The Norwich winger used to enjoy a pre-match McDonald's as a youngster in Livingston, but accepts today what you fuel up on can have a major impact on performance on the pitch.
'I have learned off each nutritionist or fitness coach how to get your body in the best possible shape for match-days, because that is what managers want.'
Mean machine: Robert Snodgrass feels his fitness has helped his performances
Feast: The Norwich midfielder used to enjoy a pre-match McDonald's
'This Premier League is about high-energy and athletes.
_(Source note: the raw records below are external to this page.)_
(** A loop over elements that keeps the invariant and does something for each. *)
Lemma protecting_loop {A} (D : A → S → Prop) (l : list A) (body : A → Z → Prog S Z) n i s :
  (∀ x s s', D x s → grows s s' → D x s') →
  (∀ x n i s, x ∈ l → protecting n i s →
     ∃ i' s' n', body x n i s = (i', s', Ok n') ∧ protecting n' i' s' ∧ grows s s' ∧ D x s') →
  protecting n i s →
  ∃ i' s' n', pfor l body n i s = (i', s', Ok n') ∧ protecting n' i' s' ∧ grows s s' ∧ ∀ x, x ∈ l → D x s'.
Proof. apply pfor_each, _. Qed.

Lemma reconcile_set_run jobs set shards n i s :
  set ∈ sets → st_ListErasureShards set.(ESet_ObjectSHA256) s0 = Ok shards →
  (∀ sh, sh ∈ shards → sh.(Shard_ShardSHA256) ≠ "") → protecting n i s →
  ∃ i' s' n', reconcile_set now jobs readable eligible set n i s = (i', s', Ok n') ∧
    protecting n' i' s' ∧ grows s s' ∧ set_moved jobs set shards s'.
Proof.
  intros Hset Hsh Hsha HI. unfold reconcile_set. rewrite (bind_eq _ _ i s i s shards).
  2: { unfold pread. by rewrite (qs_shards _ _ _ (er_frame _ _ _ HI)), Hsh. }
  destruct (protecting_loop (fun idx s => ∀ target, target ∈ desired set idx →
      shard_moved jobs set.(ESet_ObjectSHA256) shards idx target s) (shard_indices set)
    (reconcile_shard now jobs readable eligible set.(ESet_ObjectSHA256) shards) n i s)
    as (i' & s' & n' & Er & HI' & Hg & Hd); [| |done|exists i', s', n'; split_and!; try done; intros idx target ??; by apply Hd].
  { intros idx s1 s2 H G target Ht. by eapply shard_moved_grows; [apply H|]. }
  intros idx n1 i1 s1 Hidx HI1. unfold reconcile_shard.
  destruct (ready_at shards idx) as [|sh0 rest] eqn:Eex.
  { exists i1, s1, n1. split_and!; try done. intros target _ src (sh & l & E' & _). congruence. }
  rewrite <- Eex. apply (protecting_loop (fun target s => shard_moved jobs set.(ESet_ObjectSHA256) shards idx target s));
    [intros ???; apply shard_moved_grows| |done]. intros target n2 i2 s2 Ht HI2.
  apply (place_shard_run jobs set shards idx target n2 i2 s2); try done.
  - by rewrite Eex.
  - by eapply shard_indices_nonneg.
Qed.

Lemma protect_nodes_run jobs n i s :
  protecting n i s →
  ∃ i' s' n', pfor (range_keys readable) (protect_node now jobs) n i s = (i', s', Ok n') ∧
    protecting n' i' s' ∧ grows s s' ∧ ∀ id, id ∈ range_keys readable → protected jobs id s'.
Proof.
  apply (protecting_loop (protected jobs)); [intros ???; apply protected_grows|].
  intros id n1 i1 s1 Hid HI1. apply protect_node_run; [|done]. by apply elem_of_range_keys.
Qed.

(** What the run has achieved: every readable node protects its objects, and every
    shard that is missing where it should be and can be had is on its way there. *)
Definition all_protected (jobs : list Job) (s : S) : Prop :=
  (∀ id, is_Some (readable !! id) → protected jobs id s) ∧
  ∀ set shards, set ∈ sets → st_ListErasureShards set.(ESet_ObjectSHA256) s0 = Ok shards → set_moved jobs set shards s.

Lemma all_protected_grows jobs s s' : all_protected jobs s → grows s s' → all_protected jobs s'.
Proof.
  intros [H1 H2] G. split; [intros id Hid; by eapply protected_grows; [apply H1|]|].
  intros set shards Hset Hsh idx target Hi Ht. by eapply shard_moved_grows; [eapply H2|].
Qed.
End Run.

Lemma collect_named p m a :
  m !! "" = None → a.(Agent_ID) ≠ "" → collect p m a !! "" = None.
Proof. intros Hm Ha. unfold collect. case_match; [|done]. by rewrite lookup_insert_ne. Qed.

Lemma nodes_named fit now agents local :
  "" ∉ Agent_ID <$> agents → (∀ l, local = Some l → l.(Agent_ID) ≠ "") →
  shard_nodes fit now agents local !! "" = None.
Proof.
  intros Hag Hl. unfold shard_nodes. set (p := fun a => _ && fit a).
  assert (∀ m, m !! "" = None → foldl (collect p) m agents !! "" = None) as H.
  { clear Hl. induction agents as [|a l IH]; [done|]. csimpl in Hag.
    apply not_elem_of_cons in Hag as [Ha Hag]. intros m Hm. simpl. apply IH; [done|].
    by apply collect_named; [|apply not_eq_sym]. }
  destruct local as [l|]; [apply collect_named|]; auto.
Qed.

Lemma local_node_id now key disk l : local_node now key disk = Some l → l.(Agent_ID) ≠ "".
Proof. unfold local_node. case_match; [|done]. destruct key; [|done]. by intros [= <-]. Qed.

Lemma erasure_run `{!QueueStore S} key disk i s agents sets :
  0 ≤ cfg.(cfg_Workers).(w_MaxAttempts) ≤ max_int64 → distinct_tokens →
  ecfg.(er_Enabled) = true → ecfg.(er_Distributed) = true → (∀ k, 0 < clock k) →
  qs_wf s → unused_tokens i s →
  st_ListAgents s = Ok agents → "" ∉ Agent_ID <$> agents →
  st_ListErasureSets 20000 s = Ok sets →
  (∀ set, set ∈ sets → ∃ shards, st_ListErasureShards set.(ESet_ObjectSHA256) s = Ok shards ∧
     ∀ sh, sh ∈ shards → sh.(Shard_ShardSHA256) ≠ "") →
  let now := clock i in
  let readable := readable_nodes now agents (local_node now key disk) in
  let eligible := eligible_nodes now agents (local_node now key disk) in
  ∃ i' s' n jobs, Reconcile key disk i s = (i', s', Ok n) ∧
    protecting now readable eligible sets s n i' s' ∧ grows s s' ∧
    st_ListJobs 50000 s = Ok jobs ∧ all_protected now readable eligible sets s jobs s'.
Proof.
  intros Hmax Htok Hen Hdi Hclk Hwf Hun Hag Hnamed Hsets Hshards now readable eligible.
  unfold Reconcile. rewrite Hen, Hdi. change (negb true || negb true) with false. cbv iota.
  set (i1 := Datatypes.S i).
  rewrite (bind_eq _ _ i s i1 s now) by done.
  rewrite (bind_eq _ _ i1 s i1 s agents) by (unfold pread; by rewrite Hag).
  destruct (qs_listed 50000 s) as (js & Hjs & _).
  rewrite (bind_eq _ _ i1 s i1 s js) by (unfold pignore, pread; by rewrite Hjs).
  fold now readable eligible.
  assert (time_add now transfer_ttl ≠ time_zero) as Hexp.
  { assert (0 < transfer_ttl) by by apply duration_or_pos.
    pose proof (Hclk i). unfold time_add, time_zero, now. lia. }
  assert (eligible !! "" = None) as Hel.
  { apply nodes_named; [done|]. intros l. apply local_node_id. }
  destruct (protect_nodes_run Hmax Htok now readable eligible sets s js 0 i1 s)
    as (i2 & s2 & n2 & E2 & HI2 & G2 & Hp2).
  { split; [done|]. exists []. split; [|by intros j ?%not_elem_of_nil].
    apply filed_start; [done|]. intros k Hk. apply Hun. lia. }
  rewrite (bind_eq _ _ _ _ _ _ _ E2).
  rewrite (bind_eq _ _ i2 s2 i2 s2 sets)
    by (unfold pread; by rewrite (qs_sets _ _ _ (er_frame _ _ _ _ _ _ _ _ HI2)), Hsets).
  destruct (protecting_loop now readable eligible sets s (fun set s' => ∀ shards,
      st_ListErasureShards set.(ESet_ObjectSHA256) s = Ok shards → set_moved readable eligible js set shards s')
    sets (reconcile_set now js readable eligible) n2 i2 s2) as (i3 & s3 & n3 & E3 & HI3 & G3 & Hd3); [| |done|].
  - intros set s4 s5 H G shards Hsh idx target Hi Ht. by eapply shard_moved_grows; [eapply H|].
  - intros set n i0 s' Hset HI. destruct (Hshards set Hset) as (shards & Hsh & Hsha).
    destruct (reconcile_set_run Hmax Htok now readable eligible sets s Hexp Hel js set shards n i0 s')
      as (i4 & s4 & n4 & E4 & ? & ? & Hm); [done..|].
    exists i4, s4, n4. split_and!; try done. intros shards' Hsh'. rewrite Hsh in Hsh'. by injection Hsh' as <-.
  - exists i3, s3, n3, js. split_and!; try done; [by etrans|]. split.
    + intros id Hid. eapply protected_grows; [|exact G3]. apply Hp2. by apply elem_of_range_keys.
    + intros set shards Hset. by apply Hd3.
Qed.

(** C24. Erasure reconciliation is safe: it succeeds, loses no job and counts
    exactly; every job it files asks a readable node to protect its objects, or
    copies one shard from a readable agent that has it to an agent chosen for it,
    fit and with room, that has not; and the digest of every such shard is under
    an object lease until the transfer deadline, so that garbage collection spares
    it meanwhile. *)
Theorem erasure_reconcile_safe `{!QueueStore S} key disk i s agents sets :
  0 ≤ cfg.(cfg_Workers).(w_MaxAttempts) ≤ max_int64 → distinct_tokens →
  ecfg.(er_Enabled) = true → ecfg.(er_Distributed) = true → (∀ k, 0 < clock k) →
  qs_wf s → unused_tokens i s →
  st_ListAgents s = Ok agents → "" ∉ Agent_ID <$> agents →
  st_ListErasureSets 20000 s = Ok sets →
  (∀ set, set ∈ sets → ∃ shards, st_ListErasureShards set.(ESet_ObjectSHA256) s = Ok shards ∧
     ∀ sh, sh ∈ shards → sh.(Shard_ShardSHA256) ≠ "") →
  let now := clock i in
  let readable := readable_nodes now agents (local_node now key disk) in
  let eligible := eligible_nodes now agents (local_node now key disk) in
  ∃ i' s' n, Reconcile key disk i s = (i', s', Ok n) ∧ qs_wf s' ∧
    (∀ id j, qs_jobs s !! id = Some j → qs_jobs s' !! id = Some j) ∧
    Z.of_nat (size (qs_jobs s')) = Z.of_nat (size (qs_jobs s)) + n ∧
    ∀ id y, qs_jobs s' !! id = Some y → qs_jobs s !! id = None →
      (∃ node, is_Some (readable !! node) ∧ row_of (protect_job now node) y) ∨
      (∃ set shards mv tid, set ∈ sets ∧
         st_ListErasureShards set.(ESet_ObjectSHA256) s = Ok shards ∧
         mv.(mv_object) = set.(ESet_ObjectSHA256) ∧ move_ok readable eligible shards mv ∧
         row_of (move_job now eligible tid mv) y ∧ leased_for now s' tid mv.(mv_digest)).
Proof.
  intros Hmax Htok Hen Hdi Hclk Hwf Hun Hag Hnamed Hsets Hshards now readable eligible.
  destruct (erasure_run key disk i s agents sets Hmax Htok Hen Hdi Hclk Hwf Hun Hag Hnamed Hsets Hshards)
    as (i3 & s3 & n3 & jobs & E3 & [Hfr (reqs & Hf & Hr)] & _).
  exists i3, s3, n3. split; [exact E3|]. destruct Hf as [Hw _ Hkept Hnew _ Hcount].
  split_and!; try done. intros id y Hy Hn. destruct (Hnew id y Hy Hn) as (j & Hj & Hrow).
  destruct (Hr j Hj) as [(node & Hnode & ->)|(set & shards & mv & k & ? & ? & ? & ? & _ & -> & ?)];
    [left; by eexists|right]. by exists set, shards, mv, (newID "ersrepl" (fresh_token k)).
Qed.

End Reconcile.

(** ** Independence of the map order *)

Lemma by_domain_ids key l d :
  foldl (fun m (x : string * Agent) =>
    let d := shard_domain key x.1 x.2 in
    <[d := zero_or [] (m !! d) ++ [x.1]]> m) (∅ : gmap string (list string)) l !! d
  = let ids := fst <$> List.filter (fun x => shard_domain key x.1 x.2 ≟ d) l in
    match ids with [] => None | _ => Some ids end.
Proof.
  induction l as [|[y b] l IH] using rev_ind; [done|].
  rewrite foldl_app. simpl. rewrite List.filter_app, fmap_app. simpl in *.
  destruct (bool_decide_reflect (shard_domain key y b = d)) as [<-|Hd]; simpl.
  - rewrite lookup_insert_eq, IH. by destruct (fst <$> _).
  - rewrite lookup_insert_ne, app_nil_r by done. exact IH.
Qed.

Lemma by_domain_deterministic (MO1 MO2 : MapOrder) agents key :
  by_domain (MO := MO1) agents key = by_domain (MO := MO2) agents key.
Proof.
  unfold by_domain. apply map_eq. intros d. rewrite !lookup_fmap, !by_domain_ids. simpl.
  assert (∀ p, fst <$> List.filter p (range (MapOrder := MO1) agents)
    ≡ₚ fst <$> List.filter p (range (MapOrder := MO2) agents)) as Hp.
  { intros p. apply fmap_Permutation, filter_perm.
    by rewrite (range_perm (MapOrder := MO1)), (range_perm (MapOrder := MO2)). }
  specialize (Hp (fun x => shard_domain key x.1 x.2 ≟ d)).
  destruct (fst <$> List.filter _ (range (MapOrder := MO1) agents)) as [|x l],
    (fst <$> List.filter _ (range (MapOrder := MO2) agents)) as [|y l'];
    cbn [fmap option_fmap option_map]; try done.
  - by apply Permutation_nil in Hp.
  - by apply Permutation_sym, Permutation_nil in Hp.
  - change (Some (sort_strings (x :: l)) = Some (sort_strings (y :: l'))).
    f_equal. by apply sort_strings_canonical.
Qed.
It is about preparing yourself from Monday to Saturday so you can be in as good a shape as possible, mentally and physically for a game.
'Sometimes you are just like a machine – you need to eat the right things and take care of your body, on and off the park, especially as the game is so physical now, and as an individual I do that.
'We have got a great nutrition and fitness side of things and that is why people have noticed this season that Norwich do work very, very hard.'
Snodgrass and the rest of the Canaries come up against Southampton on Saturday knowing a win well edge them closer to securing their Barclays Premier League status.
The Scotland midfielder, signed from Leeds in the summer, has provided a good link-up between defence and attack for Chris Hughton’s men, who will be out to make it back-to-back home wins and put last weekend’s 4-0 defeat at Manchester United out of their system.
And the 25-year-old is happy to put another 90 minutes of hard graft in up and down the flanks if it means Norwich get the result at full-time.
Stuck in: Snodgrass' defensive game has improved since moving to Norwich
Relegation battle: Norwich will take on Southampton on Saturday
'The fitness coaches show you your numbers, and as an individual you try to beat that each week, so with me running six or seven miles, it is about trying to help the team,' said Snodgrass, who has been called up for Scotland’s World Cup qualifiers against Serbia and Wales.
'People can speak about it taking individuals to win games, but if those individuals are not on their day, then you look for a team (effort) to pull you through – maybe Sebastien Bassong or Michael Turner flicking one in on 94 minutes to keep us in this league.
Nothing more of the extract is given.